こうして、イシグロ新迷宮踏破禄は一旦の決着を見たのである。
のだが……。
「換金お願いします」
「お、おぅ。これが機球迷宮の聖遺物か……」
「綺麗ですよね。ちょっと売るの勿体ないかなって」
「おいおい、まだこれが何に使えるか分かってないんだぞ。今なら高ぇし、待つより売る方が得だぜ?」
「あ、いえ、寝室にでも飾っておこうかと」
「馬鹿じゃねぇの?」
数日後、例の鋸剣を背負ったイシグロは、ギルドの調査報告を待たずして機球迷宮を再踏破していた。
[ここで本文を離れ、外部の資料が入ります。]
Lemma rx_loop_empty c allocs :
  ring_wf (shm c) to_host [] -> rx_loop HDR c (tail_of (shm c) to_host) allocs = (None, c).
Proof.
  intros W. pose proof (wf_empty_iff to_host to_host_ok _ _ W) as E.
  rewrite bool_decide_true in E by done. rewrite Z.eqb_sym in E.
  destruct allocs; cbn [rx_loop]; by rewrite E.
Qed.

(** The rest of the context that a read keeps. *)
Definition rx_keeps (c c' : ctx) : Prop :=
  tx_queue c' = tx_queue c /\ running c' = running c /\ tx_quiesced c' = tx_quiesced c /\
  tx_paused c' = tx_paused c /\ tx_work c' = tx_work c /\
  agree (fun x => ~ rx_area x) (shm c) (shm c').

Lemma rx_keeps_refl c : rx_keeps c c.
Proof. done. Qed.
Lemma rx_keeps_trans c1 c2 c3 : rx_keeps c1 c2 -> rx_keeps c2 c3 -> rx_keeps c1 c3.
Proof.
  intros (?&?&?&?&?&?) (?&?&?&?&?&?). unfold rx_keeps. split_and!; try congruence.
  by transitivity (shm c2).
Qed.
Lemma rx_keeps_done c tail : rx_keeps c (esp_shm_rx_done c tail).
Proof. destruct (rx_done_frame c tail) as (?&?&?&?&?&?&?&?). done. Qed.

Lemma rx_loop_spec q : forall c allocs,
  ring_wf (shm c) to_host q -> Forall frame_ok q ->
  exists c', rx_loop HDR c (tail_of (shm c) to_host) allocs = ((rx_spec q allocs).1, c') /\
    ring_wf (shm c') to_host (rx_spec q allocs).2 /\
    events c' = events c /\ rx_keeps c c' /\
    (q <> [] -> wait_of (shm c') to_host = 0) /\
    bell_to_fw c' = (if nz (wait_of (shm c) to_host) && negb (bool_decide (q = []))
                     then 1 else bell_to_fw c).
Proof.
  induction q as [|f q IH]; intros c allocs W Hq.
  { rewrite rx_loop_empty by done. exists c. simpl. rewrite andb_false_r.
    split_and!; done. }
  inversion Hq as [|? ? Hf Hq']; subst. rewrite (rx_loop_head c f q allocs W Hf).
  pose proof (rx_done_pop c f q W) as W'.
  set (t := u32 _) in *. set (c1 := esp_shm_rx_done c t) in *.
  destruct (rx_done_words c t) as (E1 & E2 & E3 & E4 & E5). fold c1 in E1, E2, E3, E4, E5.
  assert (events c1 = events c) as Ev by apply rx_done_frame.
  pose proof (rx_keeps_done c t) as K. fold c1 in K.
  rewrite bool_decide_false, andb_true_r by done.
  destruct allocs as [|[] allocs]; cbn [rx_spec]; try by (exists c1; split_and!).
  destruct (IH c1 allocs W' Hq') as (c' & E & W2 & Ev2 & K2 & Ww & Wb).
  rewrite E2, (u32_small t) in E by (unfold t; apply u32_range).
  exists c'. split_and!; try done.
  - congruence.
  - by apply rx_keeps_trans with c1.
  - intros _. destruct q; [|by apply Ww]. pose proof (rx_loop_empty c1 allocs W') as E0.
    rewrite E2, (u32_small t) in E0 by (unfold t; apply u32_range). congruence.
  - rewrite Wb, E3, <- E4. done.
Qed.
End Receive.

Lemma host_copy_out_bytes m r pos len : ring_ok r -> mem_ok m -> 0 <= len ->
  bytes (host_copy_out m r pos len) /\ zlen (host_copy_out m r pos len) = len.
Proof.
  intros Hr M Hl. rewrite host_copy_out_spec by done. split; [|by apply zlen_ring_copy_out].
  unfold ring_copy_out. apply bytes_app. split; by apply load_bytes_bytes.
Qed.
(* ===== verification/ShmBind.v ===== *)
(** The life of the transport with its device: esp_shm_probe() and esp_shm_remove() of
    linux/.../esp_hosted/esp_shm.c, action by action, with interrupts, work items, calls of
    the driver core and the firmware between any two actions.

    [esp_shm_probe] of ShmHost is the checks and the context; here are the actions after
    the checks.  What happens in between are the operations of ShmHost.  The driver core of
    esp_hosted, which is not in the repository, has three work items and some flags; [gated]
    says that it queues no work while ESP_TRANSPORT_REMOVING is set. *)

From S2P Require Import Prelude Mem Ring RingQueue ShmHost.

(** * The actions *)

Inductive adapter_state := ESP_CONTEXT_DISABLED | ESP_CONTEXT_RX_READY.
Inductive action :=
  (* esp_shm_probe() *)
  | AllocContext | RequestIrq | SetContext | SetDev | ResetRecovery | ClearRemoving | ClearCleanup | StateReady
  | Run | EnableIrq | NewPacket | FlashProbe (ok : bool) | ScheduleRecovery
  (* esp_shm_remove() *)
  | SetRemoving | SetCleanup | ClearInitDone | StateDisabled | CancelRecovery | CancelEvents | PurgeEvents | CancelRx
  | RemoveCard | FreeIrq | FlashRemove | Stop | CancelTxWork | PurgeTx | ClearContext | ClearDev
  (* the core of the kernel, after either *)
  | FreeContext.
Definition probe_actions (flash : bool) : list action :=
  [AllocContext; RequestIrq; SetContext; SetDev; ResetRecovery; ClearRemoving; ClearCleanup; StateReady; Run; EnableIrq;
   NewPacket; FlashProbe flash; ScheduleRecovery].
Definition remove_actions : list action :=
  [SetRemoving; SetCleanup; ClearInitDone; StateDisabled; CancelRecovery; CancelEvents; PurgeEvents; CancelRx; RemoveCard;
   FreeIrq; FlashRemove; Stop; CancelTxWork; PurgeTx; ClearContext; ClearDev; FreeContext].
(** What only these actions change: whether the memory of the context is there, if_context and dev of the adapter,
    its flags and its state, the interrupt, and ctx->flash with its device. *)
Record control := Control {
  alive : bool; if_context : bool; a_dev : bool; removing : bool; cleanup : bool; a_state : adapter_state;
  irq_taken : bool; irq_on : bool; flash_ptr : bool; flash_live : bool }.
Definition act_control (a : action) (k : control) : control :=
  let '(Control al ic dev rem cl st ta on fp fl) := k in
  match a with
  | AllocContext => Control true ic dev rem cl st ta on false fl
  | RequestIrq => Control al ic dev rem cl st true on fp fl
  | SetContext => Control al true dev rem cl st ta on fp fl
  | SetDev => Control al ic true rem cl st ta on fp fl
  | ClearRemoving => Control al ic dev false cl st ta on fp fl
  | ClearCleanup => Control al ic dev rem false st ta on fp fl
  | StateReady => Control al ic dev rem cl ESP_CONTEXT_RX_READY ta on fp fl
  | EnableIrq => Control al ic dev rem cl st ta true fp fl
  | FlashProbe ok => Control al ic dev rem cl st ta on ok ok
  | SetRemoving => Control al ic dev true cl st ta on fp fl
  | SetCleanup => Control al ic dev rem true st ta on fp fl
  | StateDisabled => Control al ic dev rem cl ESP_CONTEXT_DISABLED ta on fp fl
  | FreeIrq => Control al ic dev rem cl st false false fp fl
  | FlashRemove => Control al ic dev rem cl st ta on fp (fl && negb fp)
  | ClearContext => Control al false dev rem cl st ta on fp fl
  | ClearDev => Control al ic false rem cl st ta on fp fl
  | FreeContext => Control false ic dev rem cl st ta on false fl
  | _ => k
  end.
(** The work items of the core that are queued, and ESP_INIT_DONE. *)
Record works := Works { recovery : bool; events_work : bool; rx_work : bool; init_done : bool }.
Record sys := Sys { ctl : control; ctx_of : ctx; wk : works; todo : list action; freed_use : bool }.
(** kzalloc(): the memory of the block and the doorbells are of the device. *)
Definition act_ctx (a : action) (c : ctx) : ctx :=
  match a with
  | AllocContext => Ctx (shm c) (bell_to_fw c) (bell_to_host c) [] false false false false []
  | Run => set_running true c
  | NewPacket => add_events [EvNewPacket] c
  | Stop => set_running false (set_tx_quiesced true c)
  | CancelTxWork => set_tx_work false c
  | PurgeTx => esp_shm_tx_purge c
  | _ => c
  end.
Definition act_works (a : action) (w : works) : works :=
  match a with
  | NewPacket => Works (recovery w) (events_work w) true (init_done w)
  | ScheduleRecovery => Works true (events_work w) (rx_work w) (init_done w)
  | ClearInitDone => Works (recovery w) (events_work w) (rx_work w) false
  | CancelRecovery => Works false (events_work w) (rx_work w) (init_done w)
  | CancelEvents => Works (recovery w) false (rx_work w) (init_done w)
  | CancelRx => Works (recovery w) (events_work w) false (init_done w)
  | _ => w
  end.

(** * What happens *)

Section Steps.
Context (ESP_MAX_INTERFACE : nat) (HDR mask : Z) (gated : bool).

(** The core may queue its work. *)
Definition may_queue (k : control) : bool := negb (gated && removing k).
(** The calls of the core and of the stack, which take the context from the adapter. *)
Definition is_call (op : host_op) : bool :=
  match op with OpWrite _ _ | OpRead _ | OpQuiesce | OpReinit | OpRecover | OpIntr _ => true | _ => false end.
Definition host (c : ctx) (op : host_op) : ctx := host_step ESP_MAX_INTERFACE HDR mask c op.

Inductive step : sys -> sys -> Prop :=
  | step_act k c w a rest b : step (Sys k c w (a :: rest) b) (Sys (act_control a k) (act_ctx a c) (act_works a w) rest b)
  (* A device comes, and the checks of the probe are good; a device goes. *)
  | step_probe k c w b flash irq c' : if_context k = false -> esp_shm_probe true (if_context k) (shm c) irq 0 = (0, Some c') ->
      step (Sys k c w [] b) (Sys k c w (probe_actions flash) b)
  | step_remove k c w b : if_context k = true -> step (Sys k c w [] b) (Sys k c w remove_actions b)
  (* The handler uses the context and the flash device; esp_process_new_packet_intr() queues the receive work. *)
  | step_irq k c w l b : irq_on k = true ->
      step (Sys k c w l b)
        (Sys k (host c OpIrq) (Works (recovery w) (events_work w) (rx_work w || may_queue k) (init_done w)) l
             (b || negb (alive k) || (flash_ptr k && negb (flash_live k))))
  | step_tx_work k c w l b : tx_work c = true -> step (Sys k c w l b) (Sys k (host c OpWork) w l (b || negb (alive k)))
  (* A call with no context gives an error and changes nothing. *)
  | step_call k c w l b op : is_call op = true ->
      step (Sys k c w l b) (if if_context k then Sys k (host c op) w l (b || negb (alive k)) else Sys k c w l b)
  | step_firmware k c w l b m b1 b2 : step (Sys k c w l b) (Sys k (host c (OpFirmware m b1 b2)) w l b)
  (* The core: its work runs, it queues work, and the boot event sets ESP_INIT_DONE. *)
  | step_core k c w l b w' :
      (recovery w' = true -> recovery w = true \/ may_queue k = true) ->
      (events_work w' = true -> events_work w = true \/ may_queue k = true) ->
      (rx_work w' = true -> rx_work w = true) ->
      step (Sys k c w l b) (Sys k c w' l b).

(** At the start no device was there. *)
Definition unbound (flags : bool) : control := Control false false false flags flags ESP_CONTEXT_DISABLED false false false false.
Inductive reachable : sys -> Prop :=
  | reach_start c w : tx_queue c = [] -> running c = false -> tx_work c = false -> rx_work w = false ->
      reachable (Sys (unbound false) c w [] false)
  | reach_step s s' : reachable s -> step s s' -> reachable s'.
End Steps.

(** * What the operations of the transport keep *)

Section Keeps.
Context (ESP_MAX_INTERFACE : nat) (HDR mask : Z).
Abbreviation host := (host ESP_MAX_INTERFACE HDR mask).
Lemma flow_running c p : running (esp_shm_tx_flow ESP_MAX_INTERFACE c p) = running c.
Proof. unfold esp_shm_tx_flow. by destruct (Bool.eqb _ _). Qed.
Lemma flush_running c : running (esp_shm_tx_flush ESP_MAX_INTERFACE c) = running c.
Proof.
  unfold esp_shm_tx_flush. destruct (_ || _); [done|]. destruct (tx_flush_loop _ _ _) as [[m q] k]. cbn zeta.
  destruct (_ <=? _), k; cbn [esp_shm_ring_firmware set_bell_to_fw running]; by rewrite ?flow_running.
Qed.
Lemma flush_stopped c : running c = false -> esp_shm_tx_flush ESP_MAX_INTERFACE c = c.
Proof. unfold esp_shm_tx_flush. by intros ->. Qed.
Lemma host_running c op : op <> OpRemove -> running (host c op) = running c.
Proof.
  unfold host. intros N. destruct op as [n s| | |allocs| | | |d| |m b1 b2]; cbn [host_step]; try done.
  - cbn [esp_shm_write]. repeat match goal with |- context [if ?b then (- _, Some c) else _] => destruct b; [done|] end.
    cbn [snd default]. unfold id. by destruct (_ >=? _); rewrite ?flow_running, flush_running.
  - destruct (tx_work c); [|done]. unfold esp_shm_tx_work. by rewrite flush_running.
  - unfold esp_shm_irq. cbn. by destruct (tx_queue c).
  - unfold esp_shm_read. destruct (negb (running c)) eqn:R; [done|]. destruct (rx_loop _ _ _ _) as [r c'] eqn:E.
    destruct (rx_loop_keeps _ _ _ _ _ _ E) as (_ & K & _). exact K.
  - unfold esp_shm_reinit_after_fw_reset. by destruct (negb (running c)).
  - unfold esp_shm_recover_transport. by destruct (negb (running c)).
  - unfold generate_slave_intr. by destruct (nz _).
Qed.
(** A transport that does not run takes no frame and queues no work, but for the interrupt handler. *)
Lemma host_stopped c op : op <> OpRemove -> running c = false ->
  (op <> OpIrq -> tx_work c = false -> tx_work (host c op) = false) /\
  (tx_queue c = [] -> tx_queue (host c op) = []) /\ (tx_quiesced c = true -> tx_quiesced (host c op) = true).
Proof.
  unfold host. intros N R. destruct op as [n s| | |allocs| | | |d| |m b1 b2]; cbn [host_step]; try (by split_and!).
  - cbn [esp_shm_write]. rewrite R. cbn [negb orb]. destruct (_ >? _); [by split_and!|]. by destruct (skb_nonlinear s && _); split_and!.
  - destruct (tx_work c) eqn:W; [|by split_and!]. unfold esp_shm_tx_work. rewrite flush_stopped by done. by split_and!.
  - unfold esp_shm_irq. cbn. by destruct (tx_queue c) eqn:Q; cbn; rewrite ?Q; split_and!.
  - unfold esp_shm_read. rewrite R. by split_and!.
  - unfold esp_shm_reinit_after_fw_reset. rewrite R. by split_and!.
  - unfold esp_shm_recover_transport. rewrite R. by split_and!.
  - unfold generate_slave_intr. by destruct (nz _); split_and!.
Qed.
End Keeps.
(** [alloc] and [sent]: results of heap_caps_calloc() and send_to_host().
    The event that goes out is (event->len, header.len, payload_len, data). *)
Definition send_bootup_event_to_host (st : fw) (cap ext_cap : Z) (alloc sent : bool)
    : Z * fw * option (Z * Z * Z * list Z) :=
  let st := with_boot (Some (cap, ext_cap)) st in
  if negb alloc then (ESP_ERR_NO_MEM, st, None)
  else
    let len := boot_len ext_cap in
    let ev := (len, u16 (len + 1), len + SIZEOF_BOOTUP_EVENT, boot_tlvs cap ext_cap) in
    let st := log [EvSendToHost (boot_tlvs cap ext_cap)] st in
    (if sent then ESP_OK else ESP_FAIL, st, Some ev).

Definition shm_service_host_requests (st : fw) : fw :=
  let a := ESP_SHM_CTRL + ESP_SHM_HOST_REQ_OFF in
  let req := load32 (fw_shm st) a in
  let st := with_shm (fun m => store32 m a 0) st in
  let st :=
    match nz (Z.land req ESP_SHM_REQ_READY_REPLAY), s_boot st with
    | true, Some (cap, ext) => (send_bootup_event_to_host st cap ext true true).1.2
    | _, _ => st
    end in
  let st := if Flash.s_kick (s_flash st) then log [EvFlashKick] st else st in
  if nz (Z.land req ESP_SHM_REQ_POWEROFF) then log [EvPoweroff] st else st.

(** [memset] of the block. *)
Definition clear_block (m : mem) : mem := fun x =>
  if (0 <=? x) && (x <? ESP_SHM_SIZE) then 0 else m x.

(** [rx], [space], [intr]: what could be allocated; [init_flash] is
    shm_flash_init() with what the partition table has. *)
Definition shm_init (st : fw) (rx space intr : bool)
    (init_flash : mem -> mem * flash_fw) : bool * fw :=
  let mk b : option bool := if b : bool then Some false else None in
  let fail st :=
    (false, with_sems None None
              (log (((fun _ => EvSemDelete) <$> option_list (s_rx_sem st)) ++
                    ((fun _ => EvSemDelete) <$> option_list (s_space_sem st))) st)) in
  let st := with_sems (mk rx) (mk space) st in
  if negb rx || negb space then fail st
  else
    let st := with_shm clear_block st in
    let '(m, f) := init_flash (fw_shm st) in
    let st := with_flash f (with_shm (fun _ => m) st) in
    let st := with_shm (fun m => store32 m (ESP_SHM_CTRL + ESP_SHM_VERSION_OFF) ESP_SHM_VERSION) st in
    if negb intr then fail st
    else
      let st := with_intr true st in
      let st := with_shm (fun m => store32 m (ESP_SHM_CTRL + ESP_SHM_MAGIC_OFF) ESP_SHM_MAGIC) st in
      (true, with_init true st).
(* ===== verification/ShmLink.v ===== *)
(** The frames from Linux to the firmware with both harts running: every access
    to the shared block, to a doorbell and to a semaphore is a step, and the
    steps of esp_shm_tx_flush() (hart 1) and of shm_read() with its interrupt
    handler (hart 0) interleave in any order.

    The steps are sequentially consistent: between the store of one index and
    the load of the other each side has a full fence ([mb], [shm_fence]), and
    head and data are ordered by [wmb] and by acquire and release.  The copies
    of a frame are one step, since the other hart does not look at that part of
    the data area (the invariant proves it).  The quiesce, recovery and remove
    operations are in ShmHost.v. *)

From stdpp Require Import relations.
From S2P Require Import Prelude Mem Ring RingQueue RingSteps ShmHost Flash ShmFw.
Lemma api_hello_len i : info_ok i -> zlen (api_hello i) <= 95.
Proof.
  intros (Hn & _). unfold api_hello. rewrite !zlen_app.
  pose proof (pb_str_len 4 (i_name i) 63 ltac:(lia) ltac:(lia) Hn).
  change (zlen (pb_uint 1 API_MAJOR)) with 2. change (zlen (pb_uint 2 API_MINOR)) with 2.
  change (zlen (pb_str 3 (Some (cstr "ble-ha (ESP32-S31 Linux)"%string)))) with 26. lia.
Qed.
Lemma api_device_info_len i : info_ok i -> zlen (api_device_info i) <= 286.
Proof.
  intros (Hn & Hm & Hb & Ho). unfold api_device_info. rewrite !zlen_app.
  pose proof (pb_str_len 2 (i_name i) 63 ltac:(lia) ltac:(lia) Hn).
  pose proof (pb_str_len 13 (i_name i) 63 ltac:(lia) ltac:(lia) Hn).
  pose proof (pb_str_len 3 (i_mac i) 17 ltac:(lia) ltac:(lia) Hm).
  pose proof (pb_str_len 6 (i_model i) 63 ltac:(lia) ltac:(lia) Ho).
  assert (zlen (pb_str 18 (i_bt_mac i)) <= 20).
  { destruct (i_bt_mac i) as [b|]; [|unfold zlen; cbn; lia]. cbn in Hb.
    pose proof (pb_bytes_len2 18 b ltac:(lia) ltac:(lia)). cbn [pb_str]. lia. }
  change (zlen (pb_str 4 _)) with 11. change (zlen (pb_str 8 _)) with 24.
  change (zlen (pb_str 9 _)) with 3. change (zlen (pb_str 12 _)) with 11.
  change (zlen (pb_uint 15 _)) with 2. lia.
Qed.
(** A value of the right size, or an error. *)
Definition value_ok (r : Z + list Z) : Prop :=
  match r with inl e => 0 < e < 256 | inr v => zlen v <= 64 /\ bytes v end.
Lemma value_Some v : zlen v <= 64 -> bytes v -> exists r, value v = Some r /\ value_ok r.
Proof. intros L B. unfold value. rewrite in_array_Some by done. by exists (inr v). Qed.
Lemma cccd_rd g i : gatt_ok g -> 0 <= i < 3 -> exists c, rd (cccd g) i = Some c /\ word16 c.
Proof.
  intros [_ _ _ [L F] _ _] Hi. unfold rd. rewrite (proj2 (Z.leb_le 0 i)) by lia.
  destruct (lookup_lt_is_Some_2 (cccd g) (Z.to_nat i)) as [c E]; [unfold zlen in L; lia|].
  exists c. split; [exact E|]. by apply (Forall_lookup_1 _ _ _ _ F E).
Qed.
Lemma cccd_value g i : gatt_ok g -> 0 <= i < 3 ->
  exists r, (cccd g !! Z.to_nat i ≫= fun c => value [Z.land c 0xff; u8 (Z.shiftr c 8)]) = Some r /\ value_ok r.
Proof.
  intros Hg Hi. destruct (cccd_rd g i Hg Hi) as (c & E & _). unfold rd in E.
  rewrite (proj2 (Z.leb_le 0 i)) in E by lia. rewrite E. cbn [mbind option_bind].
  apply value_Some; [llia|]. rewrite land_255. apply bytes_cons. split; [apply u8_range|].
  apply bytes_cons. split; [apply u8_range|constructor].
Qed.
Lemma byte_value b : is_byte b -> exists r, value [b] = Some r /\ value_ok r.
Proof. intros H. apply value_Some; [llia|]. apply bytes_cons. split; [exact H|constructor]. Qed.
Lemma attr_value_ok g h : gatt_ok g -> exists r, attr_value g h = Some r /\ value_ok r.
Proof.
  intros Hg. unfold attr_value. if_goal; [eexists; split; [done|]; cbn; unfold ERR_INVALID_HANDLE; lia|].
  assert (1 <= h <= LAST_HANDLE) as Hh by lia. clear -Hg Hh. revert h Hh. apply handle_cases.
  pose proof Hg as [[N1 N2] (B1 & B2 & B3) (R1 & R2 & R3) _ _ _].
  change (seqZ 1 19) with [1;2;3;4;5;6;7;8;9;10;11;12;13;14;15;16;17;18;19].
  repeat apply Forall_cons_2; [..|apply Forall_nil_2]; cbn -[value slice];
    try (apply value_Some; [vm_compute; congruence|apply is_bytes_spec; reflexivity]).
  - exact (value_Some (name g) ltac:(lia) N2).
  - exact (byte_value _ B1).
  - exact (cccd_value g 0 Hg ltac:(lia)).
  - exact (byte_value _ B2).
  - exact (cccd_value g 1 Hg ltac:(lia)).
  - exists (inl ERR_READ_NOT_PERM). split; [reflexivity|]. cbn. unfold ERR_READ_NOT_PERM. lia.
  - destruct (value_Some (ztake (result_len g) (result g))) as (r & E & V); [llia|auto with port|].
    exists r. split; [|exact V]. rewrite slice_Some by lia. rewrite zdrop_0. exact E.
  - exact (cccd_value g 2 Hg ltac:(lia)).
  - exact (byte_value _ B3).
Qed.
まるで、いやそのまま新しい武器の性能を確かめるように。ちょっと散歩でもってくらいの気軽さで。
「やっぱ“黒剣”って感じじゃねぇよな、あいつ」
「実際、剣以外色々使うらしいしな。ていうか何だよあの武器……」
「知らん。けど……」
「けど?」
「なんか良いよな」
「「「わかる~」」」
相変わらず迷宮に潜りまくり、相変わらず小さい奴隷とお手々を繋いで、幸せそうに王都を歩く。
結局、イシグロはイシグロであったとさ。
余談であるが。
イシグロが機球迷宮を再踏破した数日後、とある臨時一党が機球迷宮の踏破に成功した。
メンバーは以下の通りである。
西区名物冒険者の美女コンビ、風舞のニーナと七つの闇のクリシャナ。
それから、止まり木同盟所属のイスラとネフリティス。鬣犬族の銀細工であるエフィーエナと、フラッと現れた淫魔族のグレモリア。
見事なまでの美女一党である。
彼女達が機球迷宮を踏破した夜は、イシグロ達が初踏破した時よりも転移神殿は遥かに沸いていた。
そして、踏破成功の宴にて、クリシャナは語る。
「イシグロの攻略本は道中は大いに参考になったが、主との戦いにはそれほど役に立たなかった。結局、各々が上手く立ち回るしか無かった。雑なんだよ、あいつ」
と……。
当然と言えば、当然である。
迷宮の攻略情報を鵜呑みにしてはならないのは、どこの国でも共通見解である。どれほど詳細な情報があろうとも、だ。
この件は、事前の情報収集の大切さと、そんな当たり前の事実を、イシグロの影響で迷宮踏破の感覚が麻痺っていた冒険者達に啓蒙する形となった。
以前、ドワーフみたいなエルフことアダムスが嘆いていた「最近の冒険者は迷宮への恐怖が足りない」という愚痴だか杞憂だか分からない老婆心のような何か。
お得意さんのイシグロの活躍によって、これは僅かに払拭されたと言えよう。
「へっ、こうなる事も分かってたってか」
「そうかな、そうかも……」
何にしても、ギルド職員としては嬉しい結果だけが残ったのであった。